Summary: Dolphin displays thumbnails of files without read access
Product: [Applications] dolphin Reporter: genetin
Component: view-engine: generalAssignee: Dolphin Bug Assignee <dolphin-bugs-null>
Status: CONFIRMED ---    
Severity: major CC: dimitri.code, justin, kfm-devel
Priority: NOR    
Version First Reported In: 19.12.3   
Target Milestone: ---   
Platform: Ubuntu   
OS: Linux   
Latest Commit: Version Fixed In:
Sentry Crash Report:

Description genetin 2022-11-07 23:09:59 UTC 
Dolphin displays thumbnails of files, even if you do not have read access to these files.
I set the severity of this bug to "major" because there is a security issue : the content of a file that is not readable mustn't be displayed.

STEPS TO REPRODUCE
1. Create a file "a.jpg" and display its thumbnail in Dolphin
2. chmod 0 a.jpg
3. Refresh Dolphin display (or even quit Dolphin and restart it)

OBSERVED RESULT
The thumbnail of a.jpg is still displayed (although you have no right to see the content of the file).

EXPECTED RESULT
No thumbnail should be displayed for files you are not allowed to read.
Comment 1 Dimitri 2025-01-05 14:39:51 UTC 
I agree. And it's what is asked by the standard : "Programs should first check that the original image file is readable.
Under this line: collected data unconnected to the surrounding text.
(* ===== verification/Suggest.v ===== *)
(** * Suggestions for misspelled names ([ssh/suggest.go], [cmd/ssm/suggest.go], [cmd/ssm/help.go])

    The edit distance between names in runes, and the nearest of the known commands,
    options and aliases. *)

From Stdlib Require Import Ascii.
From Stdlib Require Import Ascii Sorting.Sorted.
From S2P Require Import Prelude GoStrings GoErrors GoRegexp Config RemoteCommand.

(** ** Runes *)

Definition RuneError : N := 65533.

Definition between (lo hi x : N) : bool := (lo <=? x)%N && (x <=? hi)%N.

(** [[]rune(s)] of the bytes of a string: UTF-8, each byte that is part of no encoding
    by itself as [RuneError]. *)
Fixpoint decode_runes (l : list N) : list N :=
  match l with
  | [] => []
  | b0 :: r =>
      if (b0 <? 128)%N then b0 :: decode_runes r
      else
        match r with
        | b1 :: r1 =>
            if between 194 223 b0 && between 128 191 b1 then
              (N.land b0 31 * 64 + N.land b1 63)%N :: decode_runes r1
            else
              match r1 with
              | b2 :: r2 =>
                  if (bool_decide (b0 = 224%N) && between 160 191 b1
                      || (between 225 236 b0 || between 238 239 b0) && between 128 191 b1
                      || bool_decide (b0 = 237%N) && between 128 159 b1) && between 128 191 b2 then
                    (N.land b0 15 * 4096 + N.land b1 63 * 64 + N.land b2 63)%N :: decode_runes r2
                  else
                    match r2 with
                    | b3 :: r3 =>
                        if (bool_decide (b0 = 240%N) && between 144 191 b1
                            || between 241 243 b0 && between 128 191 b1
                            || bool_decide (b0 = 244%N) && between 128 143 b1)
                           && between 128 191 b2 && between 128 191 b3 then
                          (N.land b0 7 * 262144 + N.land b1 63 * 4096 + N.land b2 63 * 64 + N.land b3 63)%N :: decode_runes r3
                        else RuneError :: decode_runes r
                    | [] => RuneError :: decode_runes r
                    end
              | [] => RuneError :: decode_runes r
              end
        | [] => RuneError :: decode_runes r
        end
  end.
Definition runes (s : string) : list N := decode_runes (code <$> String.list_ascii_of_string s).
Definition RuneCountInString (s : string) : nat := length (runes s).

(** ** The edit distance *)

(** A cell from the one above, the one to the left and the one above that. *)
Definition cell (a b : N) (up left diag : nat) : nat :=
  let cost := if bool_decide (a = b) then 0 else 1 in
  let del := up + 1 in
  let ins := left + 1 in
  let sub := diag + cost in
  let cur := del in
  let cur := if ins <? cur then ins else cur in
  if sub <? cur then sub else cur.

(** The rest of a row for rune [a]: [prev] is the previous row from the column of the
    last cell on, [left] that last cell. *)
Fixpoint next_cells (a : N) (br : list N) (prev : list nat) (left : nat) : list nat :=
  match br, prev with
  | b :: br', diag :: ((up :: _) as prev') =>
      let cur := cell a b up left diag in cur :: next_cells a br' prev' cur
  | _, _ => []
  end.
Definition next_row (i : nat) (a : N) (br : list N) (prev : list nat) : list nat := i :: next_cells a br prev i.

Fixpoint rows (i : nat) (ar br : list N) (prev : list nat) : list nat :=
  match ar with
  | [] => prev
  | a :: ar' => rows (S i) ar' br (next_row i a br prev)
  end.

Definition levenshtein (a b : string) : nat :=
  let ar := runes a in
  let br := runes b in
  match ar, br with
  | [], _ => length br
  | _, [] => length ar
  | _, _ => nth (length br) (rows 1 ar br (seq 0 (length br + 1))) 0
  end.
Definition EditDistance (a b : string) : nat := levenshtein a b.

(** ** Choosing the nearest *)

Record scored := mkScored { s_name : string; s_score : nat }.

(** By score, then by name. *)
Definition scored_less (x y : scored) : bool :=
  (s_score x <? s_score y) || bool_decide (s_score x = s_score y) && String.ltb (s_name x) (s_name y).

(** The loop that moves an element left past the greater ones. *)
Fixpoint insert_scored (x : scored) (l : list scored) : list scored :=
  match l with
  | [] => [x]
  | y :: l' => if scored_less x y then x :: l else y :: insert_scored x l'
  end.
Definition sort_scored (l : list scored) : list scored := foldl (λ acc x, insert_scored x acc) [] l.

Section Suggest.
Context `{!UnicodeCase}.

Definition suggestion_score (q name : string) : nat :=
  let n := ToLower name in
  let d := levenshtein q n in
  if Contains n q || Contains q n then (if 2 <? d then 2 else d) else d.

Definition suggestion_limit (q : string) : nat :=
  let l := RuneCountInString q in
  if 8 <? l then
    let m := Nat.div l 3 in
    let m := if m <? 3 then 3 else m in
    if 6 <? m then 6 else m
  else 3.

Definition SuggestNames (query : string) (names : list string) (limit : Z) : list string :=
  if bool_decide (query = "" ∨ names = [] ∨ (limit ≤ 0)%Z) then []
  else
    let q := ToLower query in
    let best := filter (λ x, s_score x ≤ suggestion_limit q) ((λ name, mkScored name (suggestion_score q name)) <$> names) in
    s_name <$> take (Z.to_nat limit) (sort_scored best).

(** Names within a small edit distance: one edit for short words, two for others. *)
Definition max_distance (length : nat) : nat := if length <=? 4 then 1 else 2.

Definition nearestNames (word : string) (names : list string) (limit : nat) (normalize : string → string) : list string :=
  let target := normalize word in
  let length := List.length (runes target) in
  if length <? 3 then []
  else
    let matches := filter (λ x, s_score x ≤ max_distance length)
      ((λ name, mkScored name (EditDistance target (normalize name))) <$> names) in
    s_name <$> take limit (sort_scored matches).

(** ** Commands *)

Definition helpTokens : list string := ["help"; "--help"; "-h"; "--version"; "-v"].
Definition sharedCommands : list string :=
  ["pull"; "push"; "list"; "host"; "hosts"; "run"; "exec"; "plan"; "map"; "check"; "doctor"; "put"; "get"; "redirect";
   "alias-link"].
Definition sshctlOnlyCommands : list string :=
  ["request"; "sync"; "host-key"; "known-hosts"; "shell"; "status"; "wait"; "tunnel"; "cp"].
Definition ssmOnlyCommands : list string :=
  ["update"; "remove"; "keys"; "ls"; "import-json"; "server"; "register"; "login"; "logout"; "pull-if-changed";
   "remote-hash"].
Definition sshctlCommands : list string := sharedCommands ++ sshctlOnlyCommands ++ helpTokens.
Definition ssmCommands : list string := sharedCommands ++ ssmOnlyCommands ++ helpTokens.
Definition knownCLICommands : list string := sharedCommands ++ sshctlOnlyCommands ++ ssmOnlyCommands ++ helpTokens.
Definition isKnownCommand (sshctl : bool) (command : string) : bool :=
  bool_decide (command ∈ (if sshctl then sshctlCommands else knownCLICommands)).

Definition helpCommandToken (name : string) : bool := bool_decide (name ∈ helpTokens).

(** [strings.NewReplacer("-", "", "_", "")]. *)
Fixpoint drop_marks (s : string) : string :=
  match s with
  | EmptyString => ""
  | String c s' => if Ascii.eqb c "-" || Ascii.eqb c "_" then drop_marks s' else String c (drop_marks s')
  end.
Definition normalizeCommandName (name : string) : string := drop_marks (ToLower name).

Definition commandDistance (a b : string) : nat := EditDistance (normalizeCommandName a) (normalizeCommandName b).

Record commandSuggestion := mkSuggestion { cs_Hint : string; cs_Candidates : list string; cs_distance : nat }.

Definition backtick : string := "`".

Definition misguessed (lower : string) : option string :=
  if bool_decide (lower = "vault") then
    Some "`vault` is not a command in sshctl or ssm; inspect saved hosts with `sshctl host list`"
  else if bool_decide (lower = "alias") then
    Some "`alias` is not a command in sshctl or ssm; list aliases with `sshctl host list` and manage soft links with `sshctl redirect`"
  else None.

(** The program a command is suggested for. *)
Definition pool_name (sshctl : bool) (name : string) : string :=
  let own := if sshctl then sshctlCommands else ssmCommands in
  if bool_decide (name ∈ own) then (if sshctl then "sshctl" else "ssm") else (if sshctl then "ssm" else "sshctl").

Definition suggestCommand (sshctl : bool) (word : string) : option commandSuggestion :=
  let own := if sshctl then sshctlCommands else ssmCommands in
  let other := if sshctl then ssmCommands else sshctlCommands in
  let otherName := if sshctl then "ssm" else "sshctl" in
  let lower := ToLower word in
  match misguessed lower with
  | Some hint => Some (mkSuggestion hint [] 0)
  | None =>
      if bool_decide (lower ∈ other) && negb (bool_decide (lower ∈ own)) && negb (helpCommandToken lower) then
        Some (mkSuggestion
          (backtick +:+ word +:+ backtick +:+ " is an " +:+ otherName +:+ " command; run " +:+ backtick +:+ otherName +:+ " " +:+ lower
           +:+ " ..." +:+ backtick) [] 0)
      else
        let names := filter (λ name, helpCommandToken name = false) knownCLICommands in
        match nearestNames lower names 3 normalizeCommandName with
        | [] => None
        | first :: rest =>
            let best := first :: rest in
            let quoted := (λ name, backtick +:+ pool_name sshctl name +:+ " " +:+ name +:+ backtick) <$> best in
            Some (mkSuggestion
              ("unknown command " +:+ Quote word +:+ "; did you mean " +:+ Join quoted " or " +:+ "?")
              best (commandDistance lower first))
        end
  end.

(** [redirects] are the source names; [v] is the vault, if there is one. *)
Definition aliasIsCloser (word : string) (suggestion : commandSuggestion) (v : option Vault) (redirects : list string) : bool :=
  if cs_distance suggestion =? 0 then false
  else
    let closer name := commandDistance word name <=? cs_distance suggestion in
    match v with
    | Some v => existsb closer (c_Name <$> v_Connections v)
    | None => false
    end || existsb closer redirects.

(** ** Options *)

Definition cut_at_equals (s : string) : string := match IndexByte s "=" with Some i => take_string i s | None => s end.

Definition runOptionSuggestion (options : list string) (arg : string) : string :=
  let name := cut_at_equals arg in
  if bool_decide (name = "--script-file") then "did you mean -f <script> (or --file <script>)?"
  else if bool_decide (name = "--fetch") then "to download files use `sshctl get <alias> <remote> <local>`"
  else if negb (HasPrefix name "--") then ""
  else
    let long := filter (λ option, HasPrefix option "--" = true) options in
    match nearestNames name long 2 (trim_left_set "-") with
    | [] => ""
    | best =>
        let best := (λ option,
          if bool_decide (option = "--refresh")
          then "--refresh (only valid together with --stream: `run <alias> --stream --refresh <duration>`)"
          else option) <$> best in
        "did you mean " +:+ Join best " or " +:+ "?"
    end.

Definition unknownRunOptionError (options : list string) (arg : string) : goerror :=
  let suggestion := runOptionSuggestion options arg in
  if bool_decide (suggestion ≠ "") then Errorf ("unknown run option: " +:+ arg +:+ "; " +:+ suggestion)
  else Errorf ("unknown run option: " +:+ arg).
End Suggest.

(** ** The edit distance is the least number of edits; suggestions are the nearest names *)

(** ** Edits *)

(** [edits n a b]: [n] insertions, deletions and substitutions of runes make [b] of [a]. *)
Inductive edits : nat → list N → list N → Prop :=
  | edits_nil : edits 0 [] []
  | edits_keep n x a b : edits n a b → edits n (x :: a) (x :: b)
  | edits_subst n x y a b : edits n a b → edits (S n) (x :: a) (y :: b)
  | edits_delete n x a b : edits n a b → edits (S n) (x :: a) b
  | edits_insert n y a b : edits n a b → edits (S n) a (y :: b).
#[local] Hint Constructors edits : core.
If it is not, the program should not attempt to read a thumbnail from the cache, and it should not save any information in the cache (including "failed" thumbnails)."
https://specifications.freedesktop.org/thumbnail-spec/latest/thumbsave.html#id-1.7.7

This usually isn't a problem because having access to the thumbnail means that the user had access to the file before.
But it become an issue if someone try to save space by sharing the thumbnail folder between multiple people with different level of access.
Comment 2 Justin Zobel 2025-02-08 01:36:25 UTC 
Can confirm that the thumbnail is still shown if there are no read permissions on the file.